10 On 22 October 2020, Florence Melville, Neville James Aplin, Jean Jacks, Carmel Belford, and Noel Doyle, as the compensation applicant, filed the compensation application. The compensation application says that it is authorised by the compensation claim group. The compensation claim group is defined by reference to Sch 2 of the determination.
11 The evidence supporting the compensation application included affidavits which the primary judge summarised at [36], including that a traditional decision-making process existed for the Pitta Pitta People in which it is necessary that “Elders who are recognised to speak for country to form a consensus where a majority agree and then all abide by the decision”: [36(c)]. Further, that Jean Jacks, a Pitta Pitta Elder, had spoken to the Elders and obtained their consent and approval to make the compensation application: [36(d)(iii)].
The statutory context
12 Section 251B of the NTA provides that:
For the purposes of this Act, all the persons in a native title claim group or compensation claim group authorise a person or persons to make a native title determination application or a compensation application, and to deal with matters arising in relation to it, if:
(a) where there is a process of decision-making that, under the traditional laws and customs of the persons in the native title claim group or compensation claim group, must be complied with in relation to authorising things of that kind – the persons in the native title claim group or compensation claim group authorise the person or persons to make the application and to deal with the matters in accordance with that process; or
(b) where there is no such process – the persons in the native title claim group or compensation claim group authorise the other person or persons to make the application and to deal with the matters in accordance with a process of decision-making agreed to and adopted, by the persons in the native title claim group or compensation claim group, in relation to authorising the making of the application and dealing with the matters, or in relation to doing things of that kind.
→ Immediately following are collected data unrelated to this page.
(* ===== verification/ClientAuthLaws.v ===== *)
(** * Who has authenticated

    What a client that was let in has shown, however requests, registrations, documents served
    and sweeps interleave; the single use of an assertion; and a refusal that never returns. *)

From S2P Require Import Prelude Text Bytes BTree Json.
From S2P Require Import GrantStore.
From S2P Require Import Keys.
From S2P Require Import Jose.
From S2P Require Import JoseLaws.
From S2P Require Import Dpop.
From S2P Require Import DpopLaws.
From S2P Require Import Mtls.
From S2P Require Import Programs.
From S2P Require Import ClientKeys.
From S2P Require Import ClientKeysLaws.
From S2P Require Import ClientAuth.
Open Scope Z_scope.

(** ** What an assertion says *)

Record says (claims : value) (client_id : string) (rules : AssertionRules) (now : Z) (a : Assertion) : Prop := {
  sy_issuer : vget "iss" claims = Some (VString client_id);
  sy_subject : vget "sub" claims = Some (VString client_id);
  sy_audience : exists aud, vget "aud" claims = Some (VString aud) /\ In aud (ar_audiences rules);
  sy_jti : vget "jti" claims = Some (VString (as_jti a)) /\ 0 < slen (as_jti a) <= ClientAuth.MAX_JTI_LEN;
  sy_expiry : exists exp, vget "exp" claims ≫= as_i64 = Some exp /\ from_unix_timestamp exp = Some (as_expires_at a);
  sy_lifetime : now < as_expires_at a <= now + ar_max_lifetime rules
}.

Lemma str_claim name claims s : vget name claims ≫= as_str = Some s <-> vget name claims = Some (VString s).
Proof.
  split; [|by intros ->]. intros (v & -> & Hv)%bind_Some. by destruct v; simplify_eq/=.
Qed.

Lemma accepts_iff audiences aud : Audiences.accepts audiences aud = true <->
  exists a, aud = Some (VString a) /\ In a audiences.
Proof.
  unfold Audiences.accepts. split.
  - destruct aud as [[]|]; try done. cbn. intros H%in_strings_In. eauto.
  - intros (a & -> & H). cbn. by apply in_strings_In.
Qed.

Lemma nonempty_slen s : negb (is_empty s) = true <-> 0 < slen s.
Proof. rewrite negb_true_iff, is_empty_false. unfold slen. destruct s; cbn; [split; [done|lia]|split; [lia|done]]. Qed.

Lemma check_assertion_iff claims client_id rules now a :
  check_assertion claims client_id rules now = Ok a <-> says claims client_id rules now a.
Proof.
  unfold check_assertion. split.
  - intros H. apply rbind_Ok in H as (iss & Hi%ok_or_Ok%str_claim & H). apply rbind_Ok in H as (sub & Hs%ok_or_Ok%str_claim & H).
    destruct (String.eqb_spec iss client_id) as [->|]; [|done]. destruct (String.eqb_spec sub client_id) as [->|]; [|done].
    cbn [negb orb] in H. passed H Ha. apply negb_false_iff, accepts_iff in Ha.
    apply rbind_Ok in H as (jti & Hj%ok_or_Ok & H). apply bind_Some in Hj as (j & Hj%str_claim & Hl).
    destruct (negb (is_empty j) && _) eqn:Hb; [|done]. injection Hl as <-.
    apply andb_true_iff in Hb as [H0%nonempty_slen H1%Z.leb_le].
    apply rbind_Ok in H as (exp & He%ok_or_Ok & H). apply rbind_Ok in H as (x & Hx%ok_or_Ok & H).
    passed H Hn. passed H Hm. injection H as <-. apply Z.leb_gt in Hn. apply Z.ltb_ge in Hm.
    split; cbn; eauto; lia.
  - intros [Hi Hs (aud & Ha & Hin) (Hj & Hl) (exp & He & Hx) Ht]. rewrite Hi, Hs. cbn [mbind option_bind as_str ok_or rbind].
    rewrite String.eqb_refl. cbn [negb orb]. rewrite (proj2 (accepts_iff _ _)) by eauto. cbn [negb].
    rewrite Hj. cbn [mbind option_bind as_str]. rewrite (proj2 (nonempty_slen _)) by lia.
    replace (slen (as_jti a) <=? ClientAuth.MAX_JTI_LEN) with true by lia. cbn [andb ok_or rbind].
    cbn [mbind option_bind] in He. rewrite He. cbn [ok_or rbind]. rewrite Hx. cbn [ok_or rbind].
    replace (as_expires_at a <=? now) with false by lia.
    replace (ar_max_lifetime rules <? as_expires_at a - now) with false by lia. by destruct a.
Qed.

(** ** What is known *)

Definition knows_more (k k' : Known) : Prop :=
  suffix (k_clients k) (k_clients k') /\ suffix (k_digests k) (k_digests k') /\ suffix (k_served k) (k_served k').
#[export] Instance knows_more_preorder : PreOrder knows_more.
Proof.
  split; [by intros k|]. intros k1 k2 k3 (H1 & H2 & H3) (H4 & H5 & H6). split_and!; by etrans.
Qed.

Definition served (k : Known) (uri : string) (body : list Z) : Prop := In (uri, body) (k_served k).
Definition registered (k : Known) (key : string * string) (uri : string) : Prop :=
  exists c, In (key, Some c) (k_clients k) /\ c_jwks c = Uri uri.

Lemma suffix_In {B} (l l' : list B) x : suffix l l' -> In x l -> In x l'.
Proof. intros [l0 ->] H. apply in_or_app. by right. Qed.
Lemma served_more k k' uri body : knows_more k k' -> served k uri body -> served k' uri body.
Proof. intros (_ & _ & H). by apply suffix_In. Qed.
Lemma registered_more k k' key uri : knows_more k k' -> registered k key uri -> registered k' key uri.
Proof. intros (H & _) (c & Hc & Hu). exists c. split; [by eapply suffix_In|done]. Qed.

Lemma current_In {V} (log : list ((string * string) * option V)) key v :
  current log key = Some v -> In (key, Some v) log.
Proof.
  induction log as [|[key' v'] log IH]; [done|]. cbn. destruct (decide (key' = key)) as [->|]; [intros ->; by left|].
  intros H. right. auto.
Qed.

Section Auth.
Context {E : JoseEnv} {L : JoseLaws E} {A : AuthEnv}.
Variable deployment : Deployment.
Variable iter : gmap (string * string) Entry -> list ((string * string) * Entry).
Abbreviation sharing := (dp_sharing deployment) (only parsing).

Definition guard (k : Known) (q : AuthStatement) : Prop :=
  match q with OfKeys q => key_guard served registered sharing k q | _ => True end.

Definition answer (k : Known) (q : AuthStatement) : AuthAnswer q -> Prop :=
  match q return AuthAnswer q -> Prop with
  | OfKeys q => key_answer served registered k q
  | FindClient tenant client => fun found =>
      current (k_clients k) (tenant, client) = found /\ (forall c, found = Some c -> c_id c = client)
  | SecretDigest tenant client => fun stored => current (k_digests k) (tenant, client) = stored
  | _ => fun _ => True
  end.
Definition none_used (q : AuthStatement) : gset string := ∅.

Abbreviation safe := (safe knows_more guard answer none_used) (only parsing).

(** The store is what was written last, each client under its own id. *)
Definition db_ok (k : Known) (s : AuthStore) : Prop :=
  (forall key, au_clients s !! key = current (k_clients k) key) /\
  (forall key, au_digests s !! key = current (k_digests k) key) /\
  (forall tenant client c, In ((tenant, client), Some c) (k_clients k) -> c_id c = client) /\
  store_ok served registered k (au_keys s).

Lemma store_ok_more k k' s : knows_more k k' -> store_ok served registered k s -> store_ok served registered k' s.
Proof.
  intros Hk [He Hw]. split.
  - intros key e Hl keys Hkeys. eapply published_more; [exact served_more|exact registered_more|exact Hk|]. by eapply He.
  - intros uri body Hl. eapply served_more; [exact Hk|by apply Hw].
Qed.

Lemma current_written {V} (m : gmap (string * string) V) log key v :
  (forall key, m !! key = current log key) -> forall key', write m key v !! key' = current ((key, v) :: log) key'.
Proof.
  intros H key'. unfold write. cbn [current]. destruct (decide (key = key')) as [->|Hne].
  - by rewrite lookup_partial_alter_eq.
  - by rewrite lookup_partial_alter_ne.
Qed.
(** * Gold analysis bot: indicator engine, pattern detector, signal synthesizer

    A shallow embedding of the analytic core of [api/bot.js]
    ([TechnicalAnalysis], [PatternRecognition], the indicator refresh inside
    [fetchGoldData] and [generateSignal]) together with the properties the
    specification states about it.

    Number model.  A JavaScript number is modelled as a real number: the
    arithmetic of the source ([+], [-], [*], [/], [Math.abs], [Math.pow],
    [Math.sqrt], the comparisons) is taken exactly, without rounding and
    without overflow, on finite inputs.  [null] and [undefined] are [None].
    A period is a natural number; every statement about a computed value
    assumes [1 <= period], the only case in which the quotient by the period
    is a finite number in the source.  The one quotient whose divisor can be
    zero on finite data with such a period ([priceDiff / avgPrice] in the
    pattern detector) is modelled with its zero case written out.
    Integer-valued scores (confidence) are integers. *)

From Stdlib Require Import String Ascii DecimalString.
From Stdlib Require Import Reals Lra Lia ZArith Bool List Sorted.
Import ListNotations.

Open Scope R_scope.

(** ** JavaScript primitives used by the source *)

(** [x < y] and [x === 0] on numbers, as booleans. *)
Definition Rltb (x y : R) : bool := if Rlt_dec x y then true else false.
Definition Rgtb (x y : R) : bool := Rltb y x.
Definition is_zero (x : R) : bool := if Req_dec_T x 0 then true else false.

(** Truthiness of a nullable number: [null], [undefined] and [0] are falsy. *)
Definition truthy (v : option R) : bool :=
  match v with
  | Some x => negb (is_zero x)
  | None => false
  end.

(** The number of a natural (array lengths, periods). *)
Definition num (n : nat) : R := IZR (Z.of_nat n).

(** [l.slice(-n)]: the last [n] elements, the whole array when it is shorter;
    [l.slice(-0)] is [l.slice(0)], the whole array. *)
Definition slice_last {A : Type} (n : nat) (l : list A) : list A :=
  match n with
  | O => l
  | S _ => skipn (length l - n) l
  end.

(** [s.includes(needle)] on strings. *)
Fixpoint includes (needle s : string) : bool :=
  if prefix needle s then true
  else match s with
       | EmptyString => false
       | String _ rest => includes needle rest
       end.

(** [x.toFixed(1)]: with [n] the integer nearest to [10 * |x|] (the larger one
    on a tie), the digits of [n / 10], a point, and the digit [n mod 10]; a
    minus sign in front when [x < 0].  (From 1e21 on the source switches to
    exponent notation; the oscillator never gets there.) *)
Definition digits (n : Z) : string :=
  NilZero.string_of_uint (N.to_uint (Z.to_N n)).

Definition toFixed1 (x : R) : string :=
  let n := Int_part (10 * Rabs x + 1 / 2) in
  let body := (digits (n / 10) ++ "." ++ digits (n mod 10))%string in
  if Rltb x 0 then ("-" ++ body)%string else body.

(** ** Data model *)

(** One price bar as [fetchGoldData] builds it (after the null-close filter);
    [time] is the timestamp in milliseconds. *)
Record Candle := mkCandle {
  time : R;
  open : R;
  high : R;
  low : R;
  close : R;
  volume : R
}.

(** [data[i]]: the loops of the source only index inside the array. *)
Definition nullCandle : Candle := mkCandle 0 0 0 0 0 0.
Definition at_index (data : list Candle) (i : nat) : Candle := nth i data nullCandle.

(** [l.reduce((sum, item) => sum + item.close, 0)] *)
Definition sum_close (l : list Candle) : R :=
  fold_left (fun sum item => sum + close item) l 0.

(** The volatility-band object. *)
Record Bands := mkBands {
  upper : R;
  middle : R;
  lower : R;
  width : R
}.

(** ** class TechnicalAnalysis *)

Module TechnicalAnalysis.

Definition calculateSMA (data : list Candle) (period : nat) : option R :=
  if (length data <? period)%nat then None
  else
    let slice := slice_last period data in
    Some (sum_close slice / num period).

Definition calculateEMA (data : list Candle) (period : nat) : option R :=
  if (length data <? period)%nat then None
  else
    let multiplier := 2 / (num period + 1) in
    let ema := sum_close (firstn period data) / num period in
    Some (fold_left
            (fun ema item => close item * multiplier + ema * (1 - multiplier))
            (skipn period data) ema).

(** One turn of the loop of [calculateRSI], on the pair (gains, losses). *)
Definition rsi_step (data : list Candle) (acc : R * R) (i : nat) : R * R :=
  let '(gains, losses) := acc in
  let change := close (at_index data (length data - i))
                - close (at_index data (length data - i - 1)) in
  if Rgtb change 0 then (gains + change, losses)
  else (gains, losses + Rabs change).

(** [for (let i = 1; i <= period; i++)] from [gains = 0, losses = 0]. *)
Definition rsi_sums (data : list Candle) (period : nat) : R * R :=
  fold_left (rsi_step data) (seq 1 period) (0, 0).

Definition calculateRSI (data : list Candle) (period : nat) : option R :=
  if (length data <? period + 1)%nat then None
  else
    let '(gains, losses) := rsi_sums data period in
    let avgGain := gains / num period in
    let avgLoss := losses / num period in
    if is_zero avgLoss then Some 100
    else
      let rs := avgGain / avgLoss in
      Some (100 - 100 / (1 + rs)).

Definition calculateBollingerBands
    (data : list Candle) (period : nat) (multiplier : R) : option Bands :=
  if (length data <? period)%nat then None
  else
    match calculateSMA data period with
    | None => None
    | Some sma =>
        if is_zero sma then None
        else
          let slice := slice_last period data in
          let variance :=
            fold_left (fun sum item => sum + (close item - sma) ^ 2) slice 0
            / num period in
          let stdDev := sqrt variance in
          Some {| upper := sma + stdDev * multiplier;
                  middle := sma;
                  lower := sma - stdDev * multiplier;
                  width := (stdDev * multiplier * 2) / sma * 100 |}
    end.

(** The default arguments of the source. *)
Definition rsiPeriod : nat := 14.
Definition bbPeriod : nat := 20.
Definition bbMultiplier : R := 2.

End TechnicalAnalysis.

(** ** class PatternRecognition *)

(** A detected reversal shape; a double top carries [resistance], a double
    bottom [support], the other property is missing from the object. *)
Module Pattern.
Record t := mk {
  type : string;
  confidence : Z;
  description : string;
  resistance : option R;
  support : option R
}.
End Pattern.

(** A local high or low: [{ index: i, price: ... }]. *)
Record Extremum := mkExtremum {
  index : nat;
  price : R
}.

Definition nullExtremum : Extremum := mkExtremum 0 0.

(** [x / y < c] for [x >= 0].  On a zero divisor the quotient of the source is
    [NaN] or [+Infinity], and the comparison is false. *)
Definition div_ltb (x y c : R) : bool :=
  if is_zero y then false else Rltb (x / y) c.

Module PatternRecognition.

(** One turn of the scanning loop, on the pair of arrays (highs, lows). *)
Definition scan_step (data : list Candle)
    (acc : list Extremum * list Extremum) (i : nat)
    : list Extremum * list Extremum :=
  let '(highs, lows) := acc in
  let highs :=
    if Rgtb (high (at_index data i)) (high (at_index data (i - 1)))
       && Rgtb (high (at_index data i)) (high (at_index data (i + 1)))
    then highs ++ [mkExtremum i (high (at_index data i))]
    else highs in
  let lows :=
    if Rltb (low (at_index data i)) (low (at_index data (i - 1)))
       && Rltb (low (at_index data i)) (low (at_index data (i + 1)))
    then lows ++ [mkExtremum i (low (at_index data i))]
    else lows in
  (highs, lows).

(** [for (let i = 1; i < data.length - 1; i++)] from two empty arrays. *)
Definition scan (data : list Candle) : list Extremum * list Extremum :=
  fold_left (scan_step data) (seq 1 (length data - 2)) ([], []).

Definition doubleTop (avgPrice : R) : Pattern.t :=
  {| Pattern.type := "DOUBLE_TOP";
     Pattern.confidence := 75;
     Pattern.description := "Potential reversal - Consider SELL";
     Pattern.resistance := Some avgPrice;
     Pattern.support := None |}.

Definition doubleBottom (avgPrice : R) : Pattern.t :=
  {| Pattern.type := "DOUBLE_BOTTOM";
     Pattern.confidence := 75;
     Pattern.description := "Potential reversal - Consider BUY";
     Pattern.resistance := None;
     Pattern.support := Some avgPrice |}.

Definition detectDoubleTopBottom (data : list Candle) : list Pattern.t :=
  let patterns : list Pattern.t := [] in
  let '(highs, lows) := scan data in
  (* double tops *)
  let patterns :=
    if (2 <=? length highs)%nat then
      let lastTwo := slice_last 2 highs in
      let priceDiff := Rabs (price (nth 0 lastTwo nullExtremum)
                             - price (nth 1 lastTwo nullExtremum)) in
      let avgPrice := (price (nth 0 lastTwo nullExtremum)
                       + price (nth 1 lastTwo nullExtremum)) / 2 in
      if div_ltb priceDiff avgPrice 0.01
      then patterns ++ [doubleTop avgPrice]
      else patterns
    else patterns in
  (* double bottoms *)
  let patterns :=
    if (2 <=? length lows)%nat then
      let lastTwo := slice_last 2 lows in
      let priceDiff := Rabs (price (nth 0 lastTwo nullExtremum)
                             - price (nth 1 lastTwo nullExtremum)) in
      let avgPrice := (price (nth 0 lastTwo nullExtremum)
                       + price (nth 1 lastTwo nullExtremum)) / 2 in
      if div_ltb priceDiff avgPrice 0.01
      then patterns ++ [doubleBottom avgPrice]
      else patterns
    else patterns in
  patterns.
13 Section 253 provides that in relation to the making of native title determination applications or compensation applications, and dealing with matters arising in relation to such applications, “authorise” has the meaning given by s 251B.
14 Under s 61(1) (in its form as at 20 October 2020), the applications that can be made and the persons who may make them include a compensation application under s 50(2) for a determination of compensation made by, relevantly:
(1) The registered native title body corporate (if any); or
(2) A person or persons authorised by all the persons (the compensation claim group) who claim to be entitled to the compensation, provided the person or persons are also included in the compensation claim group.
15 By s 224:
The expression native title holder, in relation to native title, means:
(a) if a prescribed body corporate is registered on the National Native Title Register as holding the native title rights and interests on trust – the prescribed body corporate; or
(b) in any other case – the person or persons who hold the native title.
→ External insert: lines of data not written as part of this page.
(** * AICTE-Setu: the application workflow routes

    A shallow embedding of the workflow routes of the Express server
    (create, submit, admin status override, evaluator assignment, evaluation
    recording), of the tracker's document progress and of the admin
    dashboard's average processing time, followed by the properties of the
    workflow engine that hold on them.

    The database is a record of tables; a table is the list of its rows,
    an insert adding a row at the end and an update keeping the place of
    the row.  A query that orders its rows is given the results its order
    admits, see [timeline_read].  A route is a function from the store to a
    response and the store after the request. *)

From Stdlib Require Import ZArith List String Bool Arith Lia.
From Stdlib Require Import QArith Qround Qabs Lqa.
From Stdlib Require Import Sorting.Permutation Sorting.Sorted.
From Stdlib Require Import Floats.PrimFloat Floats.SpecFloat Floats.FloatOps.
From Stdlib Require Import Floats.FloatAxioms.
From Stdlib Require Import Numbers.Cyclic.Int63.Uint63.
Import ListNotations.

Close Scope Q_scope.
Local Open Scope string_scope.
Local Open Scope nat_scope.

(** ** Rows of the schema

    [shared/schema] declares the tables, their constraints and the
    enumerations; it is not among the sources at hand.  The rows below carry
    the columns the routes and the seed script read and write, under the
    names they use. *)

(** Row identifiers are generated by the database and are unique; the
    store hands them out from one counter. *)
Definition Id := nat.

(** A point in time, in microseconds since the epoch; [new Date()] and the
    columns defaulting to the insertion time produce one. *)
Definition Timestamp := Z.

Module ApplicationStatus.
(** Modelled from the spec: the [application_status] enumeration of
    [shared/schema].  The routes and the seed script name six of its
    members and the specification's state list adds [scrutiny]; [other]
    stands for the remaining members, which no route names. *)
Inductive t :=
| draft | submitted | scrutiny | document_verification
| under_evaluation | approved | rejected
| other (label : string).

Definition is_approved (s : t) : bool :=
  match s with approved => true | _ => false end.

(** Terminal statuses: approved or rejected. *)
Definition terminal (s : t) : bool :=
  match s with approved | rejected => true | _ => false end.
End ApplicationStatus.

Module ApplicationType.
Inductive t :=
| new_institution | intake_increase | new_course | eoa | location_change.
End ApplicationType.

Module StageStatus.
Inductive t := pending | current | completed.

Definition is_current (s : t) : bool :=
  match s with current => true | _ => false end.
End StageStatus.

Module DocumentStatus.
(** The tracker compares a document's status with three literals; a row
    holding any other label is counted in the total only. *)
Inductive t := pending | approved | rejected | other (label : string).
End DocumentStatus.

Module Priority.
Inductive t := low | medium | high.
End Priority.

Module User.
Record t := mk {
  id : Id;
  email : string;
  name : string;
  role : string
}.
End User.

Module Institution.
Record t := mk {
  id : Id;
  userId : Id;
  name : string;
  address : string;
  state : string
}.
End Institution.

Module Application.
Record t := mk {
  id : Id;
  applicationNumber : string;
  institutionId : Id;
  applicationType : ApplicationType.t;
  status : ApplicationStatus.t;
  institutionName : string;
  address : string;
  state : string;
  courseName : option string;
  intake : option Z;
  description : option string;
  submittedAt : option Timestamp;
  createdAt : Timestamp;
  updatedAt : Timestamp
}.

(** The column assignments of [.set({...})]. *)
Definition set_status (s : ApplicationStatus.t) (a : t) : t :=
  mk (id a) (applicationNumber a) (institutionId a) (applicationType a) s
     (institutionName a) (address a) (state a) (courseName a) (intake a)
     (description a) (submittedAt a) (createdAt a) (updatedAt a).

Definition set_submittedAt (d : option Timestamp) (a : t) : t :=
  mk (id a) (applicationNumber a) (institutionId a) (applicationType a)
     (status a) (institutionName a) (address a) (state a) (courseName a)
     (intake a) (description a) d (createdAt a) (updatedAt a).

Definition set_updatedAt (d : Timestamp) (a : t) : t :=
  mk (id a) (applicationNumber a) (institutionId a) (applicationType a)
     (status a) (institutionName a) (address a) (state a) (courseName a)
     (intake a) (description a) (submittedAt a) (createdAt a) d.
End Application.

Module Document.
Record t := mk {
  id : Id;
  applicationId : Id;
  category : string;
  fileName : string;
  status : DocumentStatus.t
}.
End Document.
16 The various entitlements to compensation under the potentially relevant provisions of the NTA (ss 20(1), 22G(1), and 23J) specify that “the native title holders are entitled to compensation if…” certain requirements are specified.
17 Section 84C provides that:
(1) If an application (the main application) does not comply with section 61 (which deals with the basic requirements for applications), 61A (which provides that certain applications must not be made) or 62 (which requires applications to be accompanied by affidavits and to contain certain details), a party to the proceedings may at any time apply to the Federal Court to strike out the application.
Court must consider strike-out application before other proceedings
(2) The Court must, before any further proceedings take place in relation to the main application, consider the application made under subsection (1).
…
(4) This section does not prevent the making of any other application to strike out the main application.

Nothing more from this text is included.